Extracted data entries ::
>>>
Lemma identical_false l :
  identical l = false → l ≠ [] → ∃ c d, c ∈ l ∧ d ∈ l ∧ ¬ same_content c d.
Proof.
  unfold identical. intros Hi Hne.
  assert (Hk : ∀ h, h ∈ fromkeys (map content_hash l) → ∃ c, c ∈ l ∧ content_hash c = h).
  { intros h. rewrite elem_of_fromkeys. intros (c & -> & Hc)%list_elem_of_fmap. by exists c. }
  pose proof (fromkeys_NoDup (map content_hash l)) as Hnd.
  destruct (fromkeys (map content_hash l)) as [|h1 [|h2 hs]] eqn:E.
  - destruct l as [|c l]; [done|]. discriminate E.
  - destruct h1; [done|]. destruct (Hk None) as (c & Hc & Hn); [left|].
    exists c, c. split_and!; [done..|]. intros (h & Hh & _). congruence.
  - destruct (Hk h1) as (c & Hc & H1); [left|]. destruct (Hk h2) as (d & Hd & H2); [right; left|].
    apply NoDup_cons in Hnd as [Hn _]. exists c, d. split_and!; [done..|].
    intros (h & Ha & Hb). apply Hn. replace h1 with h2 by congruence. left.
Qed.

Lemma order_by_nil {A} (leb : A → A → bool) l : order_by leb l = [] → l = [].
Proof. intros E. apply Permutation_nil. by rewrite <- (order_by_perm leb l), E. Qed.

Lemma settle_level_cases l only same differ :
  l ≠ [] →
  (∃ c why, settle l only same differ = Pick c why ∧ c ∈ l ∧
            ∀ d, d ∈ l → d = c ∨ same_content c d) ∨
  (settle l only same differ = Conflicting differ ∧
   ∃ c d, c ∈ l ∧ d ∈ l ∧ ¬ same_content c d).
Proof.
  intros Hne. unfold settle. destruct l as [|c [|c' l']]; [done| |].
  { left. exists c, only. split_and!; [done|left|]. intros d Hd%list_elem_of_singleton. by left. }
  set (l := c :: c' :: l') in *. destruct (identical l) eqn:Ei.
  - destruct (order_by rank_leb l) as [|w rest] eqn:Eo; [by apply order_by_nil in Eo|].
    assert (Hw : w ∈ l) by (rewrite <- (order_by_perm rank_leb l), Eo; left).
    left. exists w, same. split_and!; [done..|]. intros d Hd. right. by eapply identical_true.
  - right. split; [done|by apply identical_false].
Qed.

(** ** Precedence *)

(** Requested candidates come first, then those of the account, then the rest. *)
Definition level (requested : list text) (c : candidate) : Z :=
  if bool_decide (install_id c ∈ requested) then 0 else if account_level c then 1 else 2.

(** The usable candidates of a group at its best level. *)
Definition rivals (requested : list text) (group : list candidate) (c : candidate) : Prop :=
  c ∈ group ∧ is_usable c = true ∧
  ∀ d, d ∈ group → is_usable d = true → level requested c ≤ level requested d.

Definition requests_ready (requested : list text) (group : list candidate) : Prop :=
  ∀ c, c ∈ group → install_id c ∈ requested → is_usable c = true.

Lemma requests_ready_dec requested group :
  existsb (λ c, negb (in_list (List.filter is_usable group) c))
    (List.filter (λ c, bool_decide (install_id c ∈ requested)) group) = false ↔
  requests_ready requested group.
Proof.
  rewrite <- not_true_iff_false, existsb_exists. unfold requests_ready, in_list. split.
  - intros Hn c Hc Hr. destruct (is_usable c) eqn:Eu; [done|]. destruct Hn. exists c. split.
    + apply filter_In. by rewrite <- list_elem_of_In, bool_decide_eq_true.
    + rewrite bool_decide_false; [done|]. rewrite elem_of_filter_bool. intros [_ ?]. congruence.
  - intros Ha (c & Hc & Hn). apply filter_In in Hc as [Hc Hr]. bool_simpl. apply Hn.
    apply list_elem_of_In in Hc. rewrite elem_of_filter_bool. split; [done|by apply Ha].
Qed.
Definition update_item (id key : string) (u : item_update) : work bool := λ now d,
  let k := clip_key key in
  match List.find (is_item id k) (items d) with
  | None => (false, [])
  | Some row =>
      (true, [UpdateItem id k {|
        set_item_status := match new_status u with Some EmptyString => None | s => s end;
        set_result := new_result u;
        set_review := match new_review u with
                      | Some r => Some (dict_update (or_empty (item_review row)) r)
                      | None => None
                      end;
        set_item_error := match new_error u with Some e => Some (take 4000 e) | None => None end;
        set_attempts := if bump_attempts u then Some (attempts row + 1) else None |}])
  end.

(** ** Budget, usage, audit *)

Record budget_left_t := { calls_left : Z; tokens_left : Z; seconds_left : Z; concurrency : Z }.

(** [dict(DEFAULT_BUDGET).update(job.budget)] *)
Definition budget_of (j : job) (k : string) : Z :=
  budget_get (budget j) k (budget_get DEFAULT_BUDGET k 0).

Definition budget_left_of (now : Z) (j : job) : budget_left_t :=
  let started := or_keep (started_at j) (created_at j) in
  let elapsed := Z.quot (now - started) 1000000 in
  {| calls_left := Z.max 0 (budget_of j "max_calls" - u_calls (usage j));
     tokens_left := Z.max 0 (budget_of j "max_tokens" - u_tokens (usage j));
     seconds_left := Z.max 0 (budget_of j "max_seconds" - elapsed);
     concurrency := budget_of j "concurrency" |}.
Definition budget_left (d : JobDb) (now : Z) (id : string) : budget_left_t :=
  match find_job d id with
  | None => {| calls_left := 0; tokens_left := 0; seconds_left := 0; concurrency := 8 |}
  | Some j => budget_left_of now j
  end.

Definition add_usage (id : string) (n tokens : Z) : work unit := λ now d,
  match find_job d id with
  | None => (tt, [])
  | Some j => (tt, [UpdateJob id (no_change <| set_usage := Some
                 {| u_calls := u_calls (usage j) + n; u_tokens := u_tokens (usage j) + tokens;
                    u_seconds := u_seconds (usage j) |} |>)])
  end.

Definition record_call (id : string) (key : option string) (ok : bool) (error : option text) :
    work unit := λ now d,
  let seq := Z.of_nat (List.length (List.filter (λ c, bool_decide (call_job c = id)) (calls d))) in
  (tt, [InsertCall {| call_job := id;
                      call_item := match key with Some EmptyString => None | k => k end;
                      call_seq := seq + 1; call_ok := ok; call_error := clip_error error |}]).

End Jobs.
<<<
The lines above from the one with "Definition budget_of (j" through the one with "call_item := match" are to be duplicated exactly, ends included, with nothing added.

Definition budget_of (j : job) (k : string) : Z :=
  budget_get (budget j) k (budget_get DEFAULT_BUDGET k 0).

Definition budget_left_of (now : Z) (j : job) : budget_left_t :=
  let started := or_keep (started_at j) (created_at j) in
  let elapsed := Z.quot (now - started) 1000000 in
  {| calls_left := Z.max 0 (budget_of j "max_calls" - u_calls (usage j));
     tokens_left := Z.max 0 (budget_of j "max_tokens" - u_tokens (usage j));
     seconds_left := Z.max 0 (budget_of j "max_seconds" - elapsed);
     concurrency := budget_of j "concurrency" |}.
Definition budget_left (d : JobDb) (now : Z) (id : string) : budget_left_t :=
  match find_job d id with
  | None => {| calls_left := 0; tokens_left := 0; seconds_left := 0; concurrency := 8 |}
  | Some j => budget_left_of now j
  end.

Definition add_usage (id : string) (n tokens : Z) : work unit := λ now d,
  match find_job d id with
  | None => (tt, [])
  | Some j => (tt, [UpdateJob id (no_change <| set_usage := Some
                 {| u_calls := u_calls (usage j) + n; u_tokens := u_tokens (usage j) + tokens;
                    u_seconds := u_seconds (usage j) |} |>)])
  end.

Definition record_call (id : string) (key : option string) (ok : bool) (error : option text) :
    work unit := λ now d,
  let seq := Z.of_nat (List.length (List.filter (λ c, bool_decide (call_job c = id)) (calls d))) in
  (tt, [InsertCall {| call_job := id;
                      call_item := match key with Some EmptyString => None | k => k end;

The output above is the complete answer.